In amendments to the country’s 2009 Marketing Act, influencers must now acknowledge when their images have been edited. The amendments “aim to help reduce body pressure in society due to idealised people in advertising.”

So, if an influencer shares promotional content where alterations have been made to their body shape, size, and skin, they must ensure the content is marked with labels indicating the edits made; from ‘enlarged lips’ to ‘cinched waist’ and ‘enhanced muscle tone’.

The changes have received widespread support from the Norwegian influencer community, and have also sparked debate about whether the law should also cover non-sponsored content.


This week’s tip comes from Eoin McGrath, Junior Account Manager.

This month, travel restrictions are starting to ease across Europe, and countries are preparing to welcome back visitors. As we look at the new landscape, it is clear that budget airlines have suffered and there are (even more so) increasing concerns about climate change. A study by Cardiff University found that 47% of holidaymakers in the UK plan to fly less after the pandemic.
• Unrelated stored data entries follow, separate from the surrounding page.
(* ===== verification/WalWriter.v ===== *)
(** The write-ahead log writer: src/wal/wal_writer.cpp, src/wal/wal_segment.cpp and
    the configuration checks of src/wal/wal_writer_config_internal.hpp, over the
    file interface of PosixIo.  The writer's owned handles are the active file
    and the world; a writer that was closed or moved from is [None]. *)
From S2P Require Import Prelude Bytes Crc32c WalCodec PosixIo WalPaths WalScan.

(** * Data *)

Record WalWriterConfig := {
  directory_path : list byte; config_file_permissions : Z;
  config_target_segment_size : Z; config_maximum_application_payload : Z }.

Record WalSegment := {
  segment_file_name : FileName; segment_header : SegmentHeader; end_offset : Z }.
Record SegmentInstallRequest := {
  req_wal_id : WalId; req_segment_number : Z; req_first_record_sequence : Z;
  req_file_permissions : Z }.

Record WalAppendResult := {
  append_record_sequence : Z; append_record_start : PhysicalWalPosition;
  append_record_end : PhysicalWalPosition }.

Record WalSegmentReclamationReport := {
  rec_checkpoint : WalReplayCheckpoint; removed_segment_count : Z;
  removed_physical_bytes : Z; directory_sync_count : Z }.
Record WalSegmentReclamationMetrics := {
  metric_attempts : Z; metric_failures : Z; metric_removed_segment_count : Z;
  metric_removed_physical_bytes : Z; metric_directory_sync_count : Z }.

(** [WalWriter::Impl]: [active_file] and [active_metadata] are the two parts of
    [active_segment_]. *)
Record Impl := {
  active_metadata : WalSegment; active_file : PosixFile;
  file_permissions : Z; target_segment_size : Z; maximum_application_payload : Z;
  written_position : PhysicalWalPosition; durable_position : PhysicalWalPosition;
  next_record_sequence : Z; written_record_sequence : Z; durable_record_sequence : Z;
  sequence_exhausted_ : bool; reclamation_metrics : WalSegmentReclamationMetrics;
  failure : StatusCode }.

Definition set_failure (i : Impl) (s : StatusCode) : Impl :=
  {| active_metadata := active_metadata i; active_file := active_file i;
     file_permissions := file_permissions i; target_segment_size := target_segment_size i;
     maximum_application_payload := maximum_application_payload i;
     written_position := written_position i; durable_position := durable_position i;
     next_record_sequence := next_record_sequence i;
     written_record_sequence := written_record_sequence i;
     durable_record_sequence := durable_record_sequence i;
     sequence_exhausted_ := sequence_exhausted_ i; reclamation_metrics := reclamation_metrics i;
     failure := s |}.
Definition set_durable (i : Impl) : Impl :=
  {| active_metadata := active_metadata i; active_file := active_file i;
     file_permissions := file_permissions i; target_segment_size := target_segment_size i;
     maximum_application_payload := maximum_application_payload i;
     written_position := written_position i; durable_position := written_position i;
     next_record_sequence := next_record_sequence i;
     written_record_sequence := written_record_sequence i;
     durable_record_sequence := written_record_sequence i;
     sequence_exhausted_ := sequence_exhausted_ i; reclamation_metrics := reclamation_metrics i;
     failure := failure i |}.
Definition set_active (i : Impl) (metadata : WalSegment) (file : PosixFile)
    (position : PhysicalWalPosition) : Impl :=
  {| active_metadata := metadata; active_file := file;
     file_permissions := file_permissions i; target_segment_size := target_segment_size i;
     maximum_application_payload := maximum_application_payload i;
     written_position := position; durable_position := position;
     next_record_sequence := next_record_sequence i;
     written_record_sequence := written_record_sequence i;
     durable_record_sequence := durable_record_sequence i;
     sequence_exhausted_ := sequence_exhausted_ i; reclamation_metrics := reclamation_metrics i;
     failure := failure i |}.
Definition set_metrics (i : Impl) (m : WalSegmentReclamationMetrics) : Impl :=
  {| active_metadata := active_metadata i; active_file := active_file i;
     file_permissions := file_permissions i; target_segment_size := target_segment_size i;
     maximum_application_payload := maximum_application_payload i;
     written_position := written_position i; durable_position := durable_position i;
     next_record_sequence := next_record_sequence i;
     written_record_sequence := written_record_sequence i;
     durable_record_sequence := durable_record_sequence i;
     sequence_exhausted_ := sequence_exhausted_ i; reclamation_metrics := m;
     failure := failure i |}.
Considering the awareness around aviation emissions, Europe’s sleeper services are being revived. Nightjet, the Austrian rail operator, and Snälltåget from Sweden are among those relaunching overnight services between EU cities. Not only this but startups, such as European Sleeper, has even raised £340,000 to launch a sleep service between Brussels and Prague. This rise in this trend is not surprising as you may think, as before the pandemic aviation was one the of globe’s fastest-growing sources of CO2.

Cat Jones, the founder of the no-fly travel agency Byway, wants to incorporate more night trains into the firm’s vision and believes in them for the future:

“It’s really exciting because it feels like now is the moment for slow travel. Now is the time where people stop thinking of trains as a substitute for planes and start thinking of them as a way of holidaying and travelling differently.”

Would you join in on this new golden era of rail travel?